[[ AVAILABLE DATA open ]]
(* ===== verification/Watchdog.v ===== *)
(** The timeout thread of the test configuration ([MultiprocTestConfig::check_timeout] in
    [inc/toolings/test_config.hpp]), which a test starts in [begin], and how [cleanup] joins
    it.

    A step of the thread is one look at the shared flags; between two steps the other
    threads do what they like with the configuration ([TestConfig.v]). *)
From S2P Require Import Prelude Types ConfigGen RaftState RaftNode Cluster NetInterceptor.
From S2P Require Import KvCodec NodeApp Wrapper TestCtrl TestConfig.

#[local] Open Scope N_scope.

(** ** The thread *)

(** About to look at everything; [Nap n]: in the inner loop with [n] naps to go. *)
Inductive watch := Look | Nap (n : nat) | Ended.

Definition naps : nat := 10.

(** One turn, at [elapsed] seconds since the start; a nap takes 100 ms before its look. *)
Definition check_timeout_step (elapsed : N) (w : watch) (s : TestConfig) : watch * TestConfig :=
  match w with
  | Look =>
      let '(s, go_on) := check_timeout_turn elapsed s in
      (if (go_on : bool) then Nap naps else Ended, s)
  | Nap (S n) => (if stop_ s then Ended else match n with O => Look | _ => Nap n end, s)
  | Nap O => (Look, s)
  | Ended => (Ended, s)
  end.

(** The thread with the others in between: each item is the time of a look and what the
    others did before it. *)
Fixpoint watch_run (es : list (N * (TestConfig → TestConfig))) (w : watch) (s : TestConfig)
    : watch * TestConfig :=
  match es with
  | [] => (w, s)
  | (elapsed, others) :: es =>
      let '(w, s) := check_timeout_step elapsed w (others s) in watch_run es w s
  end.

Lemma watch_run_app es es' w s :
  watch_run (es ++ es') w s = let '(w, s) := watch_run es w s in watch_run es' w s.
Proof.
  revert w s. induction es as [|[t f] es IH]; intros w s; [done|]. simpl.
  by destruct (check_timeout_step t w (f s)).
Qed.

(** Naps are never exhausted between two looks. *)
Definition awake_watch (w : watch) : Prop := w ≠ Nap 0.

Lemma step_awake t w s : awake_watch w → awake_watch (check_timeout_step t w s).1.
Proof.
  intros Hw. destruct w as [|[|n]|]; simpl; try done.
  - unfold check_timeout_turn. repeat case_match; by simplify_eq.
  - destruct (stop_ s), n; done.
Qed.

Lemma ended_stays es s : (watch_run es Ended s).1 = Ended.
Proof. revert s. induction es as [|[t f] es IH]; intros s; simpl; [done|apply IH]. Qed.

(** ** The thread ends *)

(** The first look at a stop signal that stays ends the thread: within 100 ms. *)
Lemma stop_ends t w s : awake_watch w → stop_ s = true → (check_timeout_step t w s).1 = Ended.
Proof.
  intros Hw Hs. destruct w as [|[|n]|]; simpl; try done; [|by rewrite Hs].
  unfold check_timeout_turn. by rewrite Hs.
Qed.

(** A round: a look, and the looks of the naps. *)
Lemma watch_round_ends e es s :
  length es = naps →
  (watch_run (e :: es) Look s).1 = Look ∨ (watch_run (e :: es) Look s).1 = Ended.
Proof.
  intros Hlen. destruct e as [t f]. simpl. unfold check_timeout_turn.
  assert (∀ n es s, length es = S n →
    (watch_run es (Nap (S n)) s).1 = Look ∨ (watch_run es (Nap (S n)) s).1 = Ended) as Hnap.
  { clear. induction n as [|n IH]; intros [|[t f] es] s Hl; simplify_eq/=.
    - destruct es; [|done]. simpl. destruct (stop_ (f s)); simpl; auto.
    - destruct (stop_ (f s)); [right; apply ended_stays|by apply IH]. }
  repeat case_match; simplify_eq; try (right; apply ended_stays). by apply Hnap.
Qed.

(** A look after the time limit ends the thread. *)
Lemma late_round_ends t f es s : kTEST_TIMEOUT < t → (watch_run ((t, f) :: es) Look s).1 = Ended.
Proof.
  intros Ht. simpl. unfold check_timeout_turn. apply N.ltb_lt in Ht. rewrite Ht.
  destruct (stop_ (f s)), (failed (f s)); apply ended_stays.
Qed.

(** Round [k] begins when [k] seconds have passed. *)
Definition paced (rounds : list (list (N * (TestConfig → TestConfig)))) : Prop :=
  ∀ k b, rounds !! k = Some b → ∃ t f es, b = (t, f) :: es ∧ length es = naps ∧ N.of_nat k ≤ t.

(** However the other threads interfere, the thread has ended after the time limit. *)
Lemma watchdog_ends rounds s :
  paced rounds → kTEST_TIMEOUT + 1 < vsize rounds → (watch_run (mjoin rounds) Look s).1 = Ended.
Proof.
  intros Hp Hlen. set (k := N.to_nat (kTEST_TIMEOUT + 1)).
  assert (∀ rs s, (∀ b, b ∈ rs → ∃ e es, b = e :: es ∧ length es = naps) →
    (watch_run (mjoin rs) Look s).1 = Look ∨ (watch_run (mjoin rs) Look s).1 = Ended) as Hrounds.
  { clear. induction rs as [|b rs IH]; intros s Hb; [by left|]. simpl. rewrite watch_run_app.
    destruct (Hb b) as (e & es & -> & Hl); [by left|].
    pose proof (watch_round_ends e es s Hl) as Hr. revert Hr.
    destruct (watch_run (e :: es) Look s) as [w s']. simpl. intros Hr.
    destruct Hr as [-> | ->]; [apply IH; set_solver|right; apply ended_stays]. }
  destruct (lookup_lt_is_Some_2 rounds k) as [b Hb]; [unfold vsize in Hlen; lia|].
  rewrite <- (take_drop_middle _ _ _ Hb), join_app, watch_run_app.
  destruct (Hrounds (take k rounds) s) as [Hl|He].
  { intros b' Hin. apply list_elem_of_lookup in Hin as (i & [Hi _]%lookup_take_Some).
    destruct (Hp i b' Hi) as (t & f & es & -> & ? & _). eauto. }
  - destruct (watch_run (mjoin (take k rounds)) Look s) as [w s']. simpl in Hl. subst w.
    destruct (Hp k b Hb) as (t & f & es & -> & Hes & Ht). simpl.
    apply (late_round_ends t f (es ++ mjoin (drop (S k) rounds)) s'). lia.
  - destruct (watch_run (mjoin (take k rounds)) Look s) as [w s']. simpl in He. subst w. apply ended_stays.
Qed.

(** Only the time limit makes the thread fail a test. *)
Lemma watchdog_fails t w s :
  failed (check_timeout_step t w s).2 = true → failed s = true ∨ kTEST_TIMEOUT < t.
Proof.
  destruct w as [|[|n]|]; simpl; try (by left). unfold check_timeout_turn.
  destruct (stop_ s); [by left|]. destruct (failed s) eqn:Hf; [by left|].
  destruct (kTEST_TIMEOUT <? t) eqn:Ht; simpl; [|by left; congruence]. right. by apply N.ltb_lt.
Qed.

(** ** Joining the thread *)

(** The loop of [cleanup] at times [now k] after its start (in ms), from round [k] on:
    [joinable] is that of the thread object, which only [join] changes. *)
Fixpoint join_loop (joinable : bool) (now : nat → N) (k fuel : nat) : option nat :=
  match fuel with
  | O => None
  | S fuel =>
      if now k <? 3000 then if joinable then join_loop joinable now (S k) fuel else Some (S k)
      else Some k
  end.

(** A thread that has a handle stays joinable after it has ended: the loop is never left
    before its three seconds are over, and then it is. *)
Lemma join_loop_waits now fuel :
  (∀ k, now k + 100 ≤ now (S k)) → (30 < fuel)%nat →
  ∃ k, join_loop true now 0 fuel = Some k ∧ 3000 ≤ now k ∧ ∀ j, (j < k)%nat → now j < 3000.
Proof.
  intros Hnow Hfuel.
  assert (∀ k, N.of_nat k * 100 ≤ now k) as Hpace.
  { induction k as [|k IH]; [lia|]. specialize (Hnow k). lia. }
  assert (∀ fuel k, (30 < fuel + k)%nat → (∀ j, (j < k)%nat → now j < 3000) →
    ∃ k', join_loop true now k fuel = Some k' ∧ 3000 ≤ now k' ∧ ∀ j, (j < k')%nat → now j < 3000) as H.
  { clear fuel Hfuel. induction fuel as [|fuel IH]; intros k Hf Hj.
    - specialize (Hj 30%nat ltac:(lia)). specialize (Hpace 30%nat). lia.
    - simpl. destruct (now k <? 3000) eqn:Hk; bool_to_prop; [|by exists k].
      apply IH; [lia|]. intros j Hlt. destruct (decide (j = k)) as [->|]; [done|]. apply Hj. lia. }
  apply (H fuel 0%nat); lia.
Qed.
[[ AVAILABLE DATA closed ]]
[[ AVAILABLE DATA open ]]
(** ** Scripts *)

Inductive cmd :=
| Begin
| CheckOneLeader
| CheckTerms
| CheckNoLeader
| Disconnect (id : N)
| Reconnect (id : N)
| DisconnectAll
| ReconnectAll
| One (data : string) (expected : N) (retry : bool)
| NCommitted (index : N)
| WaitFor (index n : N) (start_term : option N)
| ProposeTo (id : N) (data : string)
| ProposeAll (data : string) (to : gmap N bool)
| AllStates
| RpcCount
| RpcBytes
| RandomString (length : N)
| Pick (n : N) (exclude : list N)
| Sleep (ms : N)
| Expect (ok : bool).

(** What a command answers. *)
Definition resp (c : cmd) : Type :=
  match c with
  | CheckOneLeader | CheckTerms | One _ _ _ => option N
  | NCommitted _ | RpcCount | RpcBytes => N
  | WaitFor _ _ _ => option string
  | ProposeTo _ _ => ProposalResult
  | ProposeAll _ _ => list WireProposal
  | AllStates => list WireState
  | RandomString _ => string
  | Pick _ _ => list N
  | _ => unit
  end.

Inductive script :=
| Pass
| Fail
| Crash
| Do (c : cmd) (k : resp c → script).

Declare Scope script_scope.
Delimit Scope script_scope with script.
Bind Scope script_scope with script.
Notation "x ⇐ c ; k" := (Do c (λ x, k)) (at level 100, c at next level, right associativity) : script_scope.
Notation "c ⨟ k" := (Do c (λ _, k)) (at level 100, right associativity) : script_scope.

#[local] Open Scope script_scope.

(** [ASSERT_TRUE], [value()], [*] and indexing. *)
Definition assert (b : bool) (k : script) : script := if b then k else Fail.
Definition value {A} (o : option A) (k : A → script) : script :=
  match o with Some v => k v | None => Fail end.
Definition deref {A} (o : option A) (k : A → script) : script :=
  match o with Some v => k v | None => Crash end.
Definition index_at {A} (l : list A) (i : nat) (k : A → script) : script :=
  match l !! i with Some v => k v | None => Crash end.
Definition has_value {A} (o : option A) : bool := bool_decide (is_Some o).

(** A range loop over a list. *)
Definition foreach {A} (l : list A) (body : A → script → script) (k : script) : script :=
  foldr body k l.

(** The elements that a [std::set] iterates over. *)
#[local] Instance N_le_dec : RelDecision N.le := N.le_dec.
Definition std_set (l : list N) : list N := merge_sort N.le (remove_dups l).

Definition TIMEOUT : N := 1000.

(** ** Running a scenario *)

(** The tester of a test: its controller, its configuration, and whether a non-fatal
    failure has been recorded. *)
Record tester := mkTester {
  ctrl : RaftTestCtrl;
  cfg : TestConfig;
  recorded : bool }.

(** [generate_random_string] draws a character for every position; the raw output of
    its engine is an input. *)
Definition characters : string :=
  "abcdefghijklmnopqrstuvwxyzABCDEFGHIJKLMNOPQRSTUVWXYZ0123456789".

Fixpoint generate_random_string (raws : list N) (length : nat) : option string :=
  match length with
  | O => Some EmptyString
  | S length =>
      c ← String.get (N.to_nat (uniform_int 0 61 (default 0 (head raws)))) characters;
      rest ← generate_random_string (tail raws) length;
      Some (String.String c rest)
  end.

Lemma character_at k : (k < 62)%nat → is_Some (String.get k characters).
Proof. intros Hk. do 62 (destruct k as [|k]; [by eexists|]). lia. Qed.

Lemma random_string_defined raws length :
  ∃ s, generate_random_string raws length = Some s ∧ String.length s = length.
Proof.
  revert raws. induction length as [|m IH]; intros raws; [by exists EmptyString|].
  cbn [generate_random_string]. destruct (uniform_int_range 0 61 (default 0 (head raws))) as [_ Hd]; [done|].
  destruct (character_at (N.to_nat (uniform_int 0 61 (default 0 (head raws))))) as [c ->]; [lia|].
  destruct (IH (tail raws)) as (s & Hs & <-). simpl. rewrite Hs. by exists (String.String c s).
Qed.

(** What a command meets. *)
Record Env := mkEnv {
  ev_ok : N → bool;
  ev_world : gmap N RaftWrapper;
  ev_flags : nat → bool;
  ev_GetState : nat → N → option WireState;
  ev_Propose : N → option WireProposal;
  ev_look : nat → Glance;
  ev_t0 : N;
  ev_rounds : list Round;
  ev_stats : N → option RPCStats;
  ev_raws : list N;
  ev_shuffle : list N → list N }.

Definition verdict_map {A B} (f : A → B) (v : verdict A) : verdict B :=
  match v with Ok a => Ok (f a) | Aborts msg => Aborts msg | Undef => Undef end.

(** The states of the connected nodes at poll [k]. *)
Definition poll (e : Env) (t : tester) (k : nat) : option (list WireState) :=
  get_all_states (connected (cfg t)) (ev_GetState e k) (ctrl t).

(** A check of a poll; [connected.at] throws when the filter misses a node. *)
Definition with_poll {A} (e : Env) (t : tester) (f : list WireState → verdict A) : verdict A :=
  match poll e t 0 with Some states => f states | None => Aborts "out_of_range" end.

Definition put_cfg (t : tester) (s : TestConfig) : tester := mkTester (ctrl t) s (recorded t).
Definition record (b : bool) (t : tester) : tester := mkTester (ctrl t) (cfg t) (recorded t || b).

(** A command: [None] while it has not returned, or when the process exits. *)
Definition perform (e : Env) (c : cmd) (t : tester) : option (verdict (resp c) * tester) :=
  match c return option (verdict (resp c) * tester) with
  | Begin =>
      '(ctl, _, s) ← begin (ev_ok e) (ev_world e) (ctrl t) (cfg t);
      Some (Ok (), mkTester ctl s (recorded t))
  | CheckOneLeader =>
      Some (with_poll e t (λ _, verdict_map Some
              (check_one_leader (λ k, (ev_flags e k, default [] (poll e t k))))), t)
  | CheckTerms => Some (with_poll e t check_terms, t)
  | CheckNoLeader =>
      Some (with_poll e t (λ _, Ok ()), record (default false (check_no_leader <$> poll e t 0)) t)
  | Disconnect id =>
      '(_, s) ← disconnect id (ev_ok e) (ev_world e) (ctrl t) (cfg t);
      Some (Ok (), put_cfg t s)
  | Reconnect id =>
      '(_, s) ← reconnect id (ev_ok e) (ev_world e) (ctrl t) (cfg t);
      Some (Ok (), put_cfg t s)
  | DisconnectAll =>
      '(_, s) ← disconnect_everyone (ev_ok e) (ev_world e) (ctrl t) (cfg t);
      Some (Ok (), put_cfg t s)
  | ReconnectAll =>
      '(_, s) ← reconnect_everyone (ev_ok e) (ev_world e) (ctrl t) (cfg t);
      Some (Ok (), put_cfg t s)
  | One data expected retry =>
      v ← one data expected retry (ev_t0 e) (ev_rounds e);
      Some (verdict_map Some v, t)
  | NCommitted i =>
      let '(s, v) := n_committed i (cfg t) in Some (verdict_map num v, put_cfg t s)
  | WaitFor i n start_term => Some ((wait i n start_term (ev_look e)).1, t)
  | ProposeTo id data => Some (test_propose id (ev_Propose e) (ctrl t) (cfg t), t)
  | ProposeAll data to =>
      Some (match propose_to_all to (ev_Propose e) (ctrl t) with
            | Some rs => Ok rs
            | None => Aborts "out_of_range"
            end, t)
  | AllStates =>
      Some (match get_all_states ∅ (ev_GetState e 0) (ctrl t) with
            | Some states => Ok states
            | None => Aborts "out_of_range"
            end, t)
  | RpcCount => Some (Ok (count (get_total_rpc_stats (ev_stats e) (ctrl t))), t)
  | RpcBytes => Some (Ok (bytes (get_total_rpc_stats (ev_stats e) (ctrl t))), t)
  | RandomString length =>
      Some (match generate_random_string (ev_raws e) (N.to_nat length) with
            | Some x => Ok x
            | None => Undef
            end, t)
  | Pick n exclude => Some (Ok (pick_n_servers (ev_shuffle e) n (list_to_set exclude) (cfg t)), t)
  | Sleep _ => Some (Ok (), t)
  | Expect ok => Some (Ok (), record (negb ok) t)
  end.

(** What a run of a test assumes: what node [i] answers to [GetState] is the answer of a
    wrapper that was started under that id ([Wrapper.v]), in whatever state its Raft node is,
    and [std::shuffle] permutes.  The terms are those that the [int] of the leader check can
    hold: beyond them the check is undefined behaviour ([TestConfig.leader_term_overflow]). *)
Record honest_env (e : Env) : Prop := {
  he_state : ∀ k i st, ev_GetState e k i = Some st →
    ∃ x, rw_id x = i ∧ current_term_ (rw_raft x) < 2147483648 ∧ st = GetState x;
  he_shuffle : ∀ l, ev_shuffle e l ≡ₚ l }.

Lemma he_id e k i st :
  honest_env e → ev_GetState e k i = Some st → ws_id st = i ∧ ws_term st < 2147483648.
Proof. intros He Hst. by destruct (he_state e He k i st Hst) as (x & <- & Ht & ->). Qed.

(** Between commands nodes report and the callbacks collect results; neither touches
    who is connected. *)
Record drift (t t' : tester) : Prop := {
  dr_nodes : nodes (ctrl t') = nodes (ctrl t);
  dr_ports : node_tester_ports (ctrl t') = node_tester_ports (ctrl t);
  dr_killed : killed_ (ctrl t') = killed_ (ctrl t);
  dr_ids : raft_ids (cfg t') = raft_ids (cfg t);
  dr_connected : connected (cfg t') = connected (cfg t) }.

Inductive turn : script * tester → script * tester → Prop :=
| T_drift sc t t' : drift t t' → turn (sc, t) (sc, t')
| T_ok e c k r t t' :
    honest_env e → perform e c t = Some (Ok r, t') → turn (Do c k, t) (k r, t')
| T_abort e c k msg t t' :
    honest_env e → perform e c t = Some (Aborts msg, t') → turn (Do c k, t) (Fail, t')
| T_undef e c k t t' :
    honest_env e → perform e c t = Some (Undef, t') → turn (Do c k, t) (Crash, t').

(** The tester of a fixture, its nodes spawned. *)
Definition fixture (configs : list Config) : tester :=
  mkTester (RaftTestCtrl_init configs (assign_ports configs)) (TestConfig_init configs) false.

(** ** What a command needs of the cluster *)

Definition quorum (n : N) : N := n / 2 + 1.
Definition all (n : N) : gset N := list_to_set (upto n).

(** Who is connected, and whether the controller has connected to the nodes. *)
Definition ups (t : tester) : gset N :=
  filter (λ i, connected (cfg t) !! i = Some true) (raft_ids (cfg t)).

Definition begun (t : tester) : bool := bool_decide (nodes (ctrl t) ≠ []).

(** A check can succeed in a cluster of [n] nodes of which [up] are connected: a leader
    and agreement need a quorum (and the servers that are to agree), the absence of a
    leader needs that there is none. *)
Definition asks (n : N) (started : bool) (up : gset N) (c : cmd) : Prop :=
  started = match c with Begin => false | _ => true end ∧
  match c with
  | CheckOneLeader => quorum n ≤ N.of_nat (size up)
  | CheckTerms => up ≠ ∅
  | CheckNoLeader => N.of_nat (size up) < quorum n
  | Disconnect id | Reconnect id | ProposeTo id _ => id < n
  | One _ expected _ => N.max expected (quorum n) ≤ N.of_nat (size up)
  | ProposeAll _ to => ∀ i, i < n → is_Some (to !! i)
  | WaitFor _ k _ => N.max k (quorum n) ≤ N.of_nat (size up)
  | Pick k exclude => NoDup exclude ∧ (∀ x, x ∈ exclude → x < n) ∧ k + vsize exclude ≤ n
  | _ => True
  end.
[[ AVAILABLE DATA closed ]]
• **WORK INSTRUCTIONS**
An exact, complete copy of the lines above from the one with "Proof. intros Hk." through the one with "Definition poll (e" is the whole answer.

• **RESULT OF THE EXERCISE**
Proof. intros Hk. do 62 (destruct k as [|k]; [by eexists|]). lia. Qed.

Lemma random_string_defined raws length :
  ∃ s, generate_random_string raws length = Some s ∧ String.length s = length.
Proof.
  revert raws. induction length as [|m IH]; intros raws; [by exists EmptyString|].
  cbn [generate_random_string]. destruct (uniform_int_range 0 61 (default 0 (head raws))) as [_ Hd]; [done|].
  destruct (character_at (N.to_nat (uniform_int 0 61 (default 0 (head raws))))) as [c ->]; [lia|].
  destruct (IH (tail raws)) as (s & Hs & <-). simpl. rewrite Hs. by exists (String.String c s).
Qed.

(** What a command meets. *)
Record Env := mkEnv {
  ev_ok : N → bool;
  ev_world : gmap N RaftWrapper;
  ev_flags : nat → bool;
  ev_GetState : nat → N → option WireState;
  ev_Propose : N → option WireProposal;
  ev_look : nat → Glance;
  ev_t0 : N;
  ev_rounds : list Round;
  ev_stats : N → option RPCStats;
  ev_raws : list N;
  ev_shuffle : list N → list N }.

Definition verdict_map {A B} (f : A → B) (v : verdict A) : verdict B :=
  match v with Ok a => Ok (f a) | Aborts msg => Aborts msg | Undef => Undef end.

(** The states of the connected nodes at poll [k]. *)
Definition poll (e : Env) (t : tester) (k : nat) : option (list WireState) :=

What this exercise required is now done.